(Work task)
Find the line with "w_GL_Description := get_gl_name" and the line with "End Script." in the entries below; output exactly those two lines, every line between them, and no others.

[Dataset entries]

▽

(** ** The two library grammars the model does not write out *)

Class Library : Type := {
  (** The number [pd.to_numeric] reads from a text cell, when it reads one. *)
  numeric_literal : string → option Z;
  (** Whether [re.compile(pat)] accepts the pattern. *)
  re_compiles : string → bool;
  (** [re.search(pat, s) is not None], for a pattern that compiles. *)
  re_search : string → string → bool;
  (** A pattern of plain characters and dots compiles, a plain character
      matches itself, and a dot any character but a line feed. *)
  re_dotted_compiles pat : Str.is_dotted pat = true → re_compiles pat = true;
  re_dotted_search pat s :
    Str.is_dotted pat = true → re_search pat s = Str.matches_somewhere pat s
}.

(** ** Loading the workbooks *)

(** The first sheet of a workbook below its header row.  A row that is shorter
    than [ncols] reads as padded with empty cells. *)
Record DataFrame : Type := {
  ncols : nat;
  rows : list (list cell)
}.

(** An uploaded file, seen through [pd.read_excel]. *)
Inductive xlsx : Type :=
| Unreadable
| Workbook (first_sheet : DataFrame).

Definition read_excel (file : xlsx) : res DataFrame :=
  match file with
  | Unreadable => Raise ExcelError
  | Workbook df => Ok df
  end.

Definition cell_at (i : nat) (row : list cell) : cell := nth i row NaN.

(** [df.iloc[:, i]] *)
Definition iloc_col (df : DataFrame) (i : nat) : res (list cell) :=
  if bool_decide (i < ncols df)%nat then Ok (cell_at i <$> rows df)
  else Raise IndexError.

(** [dict(zip(keys, values))]: a later pair replaces an earlier one with the
    same key. *)
Definition dict_zip (keys values : list cell) : gmap cell cell :=
  foldl (λ d kv, <[kv.1 := kv.2]> d) ∅ (zip keys values).

(** ** What a run shows *)

Module St.

(** A table as it is displayed or exported. *)
Record frame : Type := {
  columns : list string;
  body : list (list cell)
}.

(** The elements of the page the model keeps: messages, metrics, tables and
    downloads.  Headers, rules and the layout are left out, and so is the
    clock reading in a download's file name. *)
Inductive element : Type :=
| error (msg : string)
| warning (msg : string)
| info (msg : string)
| success (msg : string)
| metric (label : string) (value : Z)
| write (msg : string)
| dataframe (data : frame)
| download_button (label : string) (data : string) (file_stem : string).

(** A piece of the script: the elements it adds to the page, and its value or
    the exception that ended the run. *)
Record run (A : Type) : Type := Run {
  shown : list element;
  result : res A
}.
Arguments Run {A} shown result.
Arguments shown {A} r.
Arguments result {A} r.

#[global] Instance run_ret : MRet run := λ A a, Run [] (Ok a).
#[global] Instance run_bind : MBind run := λ A B f m,
  match result m with
  | Ok a => Run (shown m ++ shown (f a)) (result (f a))
  | Raise e => Run (shown m) (Raise e)
  end.

Definition show (e : element) : run unit := Run [e] (Ok tt).
Definition lift {A} (r : res A) : run A := Run [] r.

(** The widget state of the session, which the run reads. *)
Inductive page_choice : Type := DashboardHome | QueryEmployee | Settings.

Record session : Type := {
  radio : page_choice;
  checkbox_state : string → bool;   (* by widget key *)
  text_input : string;
  button : bool
}.

(** [col.checkbox(label, value=True, key=key)]: the label is a string field of
    the widget, so a label that is not text raises [TypeError]. *)
Definition checkbox (ss : session) (label : cell) (key : string) : res bool :=
  match label with
  | Text _ => Ok (checkbox_state ss key)
  | _ => Raise TypeError
  end.

End St.

Import St.

Section Script.
Context `{Library}.

(** ** Helper functions of the script *)

Definition load_gl_dump_from_upload (file : xlsx) : run (option DataFrame) :=
  match read_excel file with
  | Ok df => mret (Some df)
  | Raise _ => show (error "❌ Error reading GL dump file");; mret None
  end.

Definition load_gl_descriptions_from_upload (file : xlsx)
  : run (gmap cell cell * gmap cell cell) :=
  let body : res (gmap cell cell * gmap cell cell) :=
    df ← read_excel file;
    keys ← iloc_col df 0;
    names ← iloc_col df 1;
    let gl_name_dict := dict_zip keys names in
    gl_category_dict ←
      (if bool_decide (3 ≤ ncols df)%nat
       then cats ← iloc_col df 2; Ok (dict_zip keys cats)
       else Ok ∅);
    Ok (gl_name_dict, gl_category_dict) in
  match body with
  | Ok dicts => mret dicts
  | Raise _ => show (error "❌ Error reading GL Description file");; mret (∅, ∅)
  end.

Definition get_gl_name (gl_code : cell) (gl_dict : gmap cell cell) : cell :=
  default (Text "Unknown GL") (gl_dict !! gl_code).

Definition get_gl_category (gl_code : cell) (gl_cat_dict : gmap cell cell) : cell :=
  default (Text "Uncategorized") (gl_cat_dict !! gl_code).

(** [pd.to_numeric(x, errors='coerce')] on one cell: [None] is NaN. *)
Definition to_numeric (c : cell) : option Z :=
  match c with
  | Num z => Some z
  | Text s => numeric_literal s
  | NaN => None
  end.

(** A row of [df_copy] once the five named columns are set. *)
Record wide : Type := {
  w_GL_Code : cell;
  w_Order : cell;
  w_Amount : option Z;
  w_GL_Description : cell;
  w_Category : cell
}.

(** A row of the normalized table. *)
Record txn : Type := {
  GL_Code : cell;
  GL_Description : cell;
  Category : cell;
  Order : cell;
  Amount : Z
}.

Definition gl_col : nat := 1.
Definition order_col : nat := 6.
Definition amount_col : nat := 12.

(** [df_copy[i]] after the columns were renamed to [range(ncols)]. *)
Definition has_col (df : DataFrame) (i : nat) : res unit :=
  if bool_decide (i < ncols df)%nat then Ok tt else Raise KeyError.

Definition set_columns (gl_name_dict gl_category_dict : gmap cell cell)
    (row : list cell) : wide :=
  let code := cell_at gl_col row in
  {| w_GL_Code := code;
     w_Order := cell_at order_col row;
     w_Amount := to_numeric (cell_at amount_col row);
     w_GL_Description := get_gl_name code gl_name_dict;
     w_Category := get_gl_category code gl_category_dict |}.

(** [dropna(subset=['Amount'])] followed by the selection of the five
    columns. *)
Definition dropna_Amount (df_copy : list wide) : list txn :=
  omap (λ w, a ← w_Amount w;
             Some {| GL_Code := w_GL_Code w;
                     GL_Description := w_GL_Description w;
                     Category := w_Category w;
                     Order := w_Order w;
                     Amount := a |}) df_copy.

Definition process_gl_data (df : DataFrame)
    (gl_name_dict gl_category_dict : gmap cell cell) : res (list txn) :=
  _ ← has_col df gl_col;
  _ ← has_col df order_col;
  _ ← has_col df amount_col;
  let df_copy := set_columns gl_name_dict gl_category_dict <$> rows df in
  Ok (dropna_Amount df_copy).

End Script.

(** ** Aggregation *)

Definition sum_Z (zs : list Z) : Z := foldr Z.add 0 zs.

(** [df.groupby(keys)] with the defaults [sort=True, dropna=True]: a row
    whose key has an empty cell is in no group, and the groups come in the
    order of their keys.  [key r] is [None] for such a row. *)
Definition groupby `{EqDecision K} (key : txn → option K) (kle : K → K → bool)
    (df : list txn) : list (K * list txn) :=
  (λ k, (k, filter (λ r, key r = Some k) df)) <$>
    sort_by kle (unique (omap key df)).

Definition present (c : cell) : option cell :=
  if isna c then None else Some c.

Definition lex_le (a b : cell * cell * cell) : bool :=
  let '(a1, a2, a3) := a in
  let '(b1, b2, b3) := b in
  if bool_decide (a1 = b1)
  then (if bool_decide (a2 = b2) then key_le a3 b3 else key_le a2 b2)
  else key_le a1 b1.

Definition gl_key (r : txn) : option (cell * cell * cell) :=
  c ← present (GL_Code r);
  d ← present (GL_Description r);
  k ← present (Category r);
  Some (c, d, k).

(** A row of the summary by GL code, under its final column names. *)
Record gl_row : Type := {
  GL_Code' : cell;                (* 'GL Code' *)
  GL_Description' : cell;         (* 'GL Description' *)
  Category' : cell;               (* 'Category' *)
  Total_Amount : Z;               (* 'Total Amount (AED)' *)
  Number_of_Records : nat         (* 'Number of Records' *)
}.

(** [final_filtered.groupby(['GL_Code', 'GL_Description', 'Category'])
      .agg({'Amount': 'sum', 'Order': 'count'}).reset_index()]
    and then [sort_values('Total Amount (AED)', ascending=False)].  The model
    sorts stably, so rows with equal totals stay in the order of their keys;
    pandas promises no order among them. *)
Definition gl_groups (final_filtered : list txn) : list gl_row :=
  (λ g : cell * cell * cell * list txn,
     let '(c, d, k, group) := g in
     {| GL_Code' := c; GL_Description' := d; Category' := k;
        Total_Amount := sum_Z (Amount <$> group);
        Number_of_Records := count (Order <$> group) |})
  <$> groupby gl_key lex_le final_filtered.

Definition gl_summary (final_filtered : list txn) : list gl_row :=
  sort_by (λ a b, bool_decide (Total_Amount b ≤ Total_Amount a))
          (gl_groups final_filtered).

(** A row of the summary by order, under its final column names. *)
Record order_row : Type := {
  Order_IO : cell;                (* 'Order/IO' *)
  Total_Amount' : Z;              (* 'Total Amount (AED)' *)
  Number_of_GLs : nat             (* 'Number of GLs' *)
}.

(** [final_filtered.groupby('Order')
      .agg({'Amount': 'sum', 'GL_Code': 'count'}).reset_index()]
    and then [sort_values('Total Amount (AED)', ascending=False)]. *)
Definition order_groups (final_filtered : list txn) : list order_row :=
  (λ g : cell * list txn,
     {| Order_IO := g.1;
        Total_Amount' := sum_Z (Amount <$> g.2);
        Number_of_GLs := count (GL_Code <$> g.2) |})
  <$> groupby (λ r, present (Order r)) key_le final_filtered.

Definition order_summary (final_filtered : list txn) : list order_row :=
  sort_by (λ a b, bool_decide (Total_Amount' b ≤ Total_Amount' a))
          (order_groups final_filtered).

(** The two group-bys of the query page; neither is sorted afterwards. *)
Record category_row : Type := {
  cs_Category : cell;             (* 'Category' *)
  cs_Amount : Z;                  (* 'Amount (AED)' *)
  cs_Number_of_GLs : nat          (* 'Number of GLs' *)
}.

Definition category_summary (filtered_data : list txn) : list category_row :=
  (λ g : cell * list txn,
     {| cs_Category := g.1;
        cs_Amount := sum_Z (Amount <$> g.2);
        cs_Number_of_GLs := count (GL_Code <$> g.2) |})
  <$> groupby (λ r, present (Category r)) key_le filtered_data.

Record detail_row : Type := {
  d_GL_Code : cell;               (* 'GL Code' *)
  d_GL_Description : cell;        (* 'GL Description' *)
  d_Category : cell;              (* 'Category' *)
  d_Amount : Z                    (* 'Amount (AED)' *)
}.

Definition detailed (filtered_data : list txn) : list detail_row :=
  (λ g : cell * cell * cell * list txn,
     let '(c, d, k, group) := g in
     {| d_GL_Code := c; d_GL_Description := d; d_Category := k;
        d_Amount := sum_Z (Amount <$> group) |})
  <$> groupby gl_key lex_le filtered_data.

△

(Result of this exercise)
     w_GL_Description := get_gl_name code gl_name_dict;
     w_Category := get_gl_category code gl_category_dict |}.

(** [dropna(subset=['Amount'])] followed by the selection of the five
    columns. *)
Definition dropna_Amount (df_copy : list wide) : list txn :=
  omap (λ w, a ← w_Amount w;
             Some {| GL_Code := w_GL_Code w;
                     GL_Description := w_GL_Description w;
                     Category := w_Category w;
                     Order := w_Order w;
                     Amount := a |}) df_copy.

Definition process_gl_data (df : DataFrame)
    (gl_name_dict gl_category_dict : gmap cell cell) : res (list txn) :=
  _ ← has_col df gl_col;
  _ ← has_col df order_col;
  _ ← has_col df amount_col;
  let df_copy := set_columns gl_name_dict gl_category_dict <$> rows df in
  Ok (dropna_Amount df_copy).

End Script.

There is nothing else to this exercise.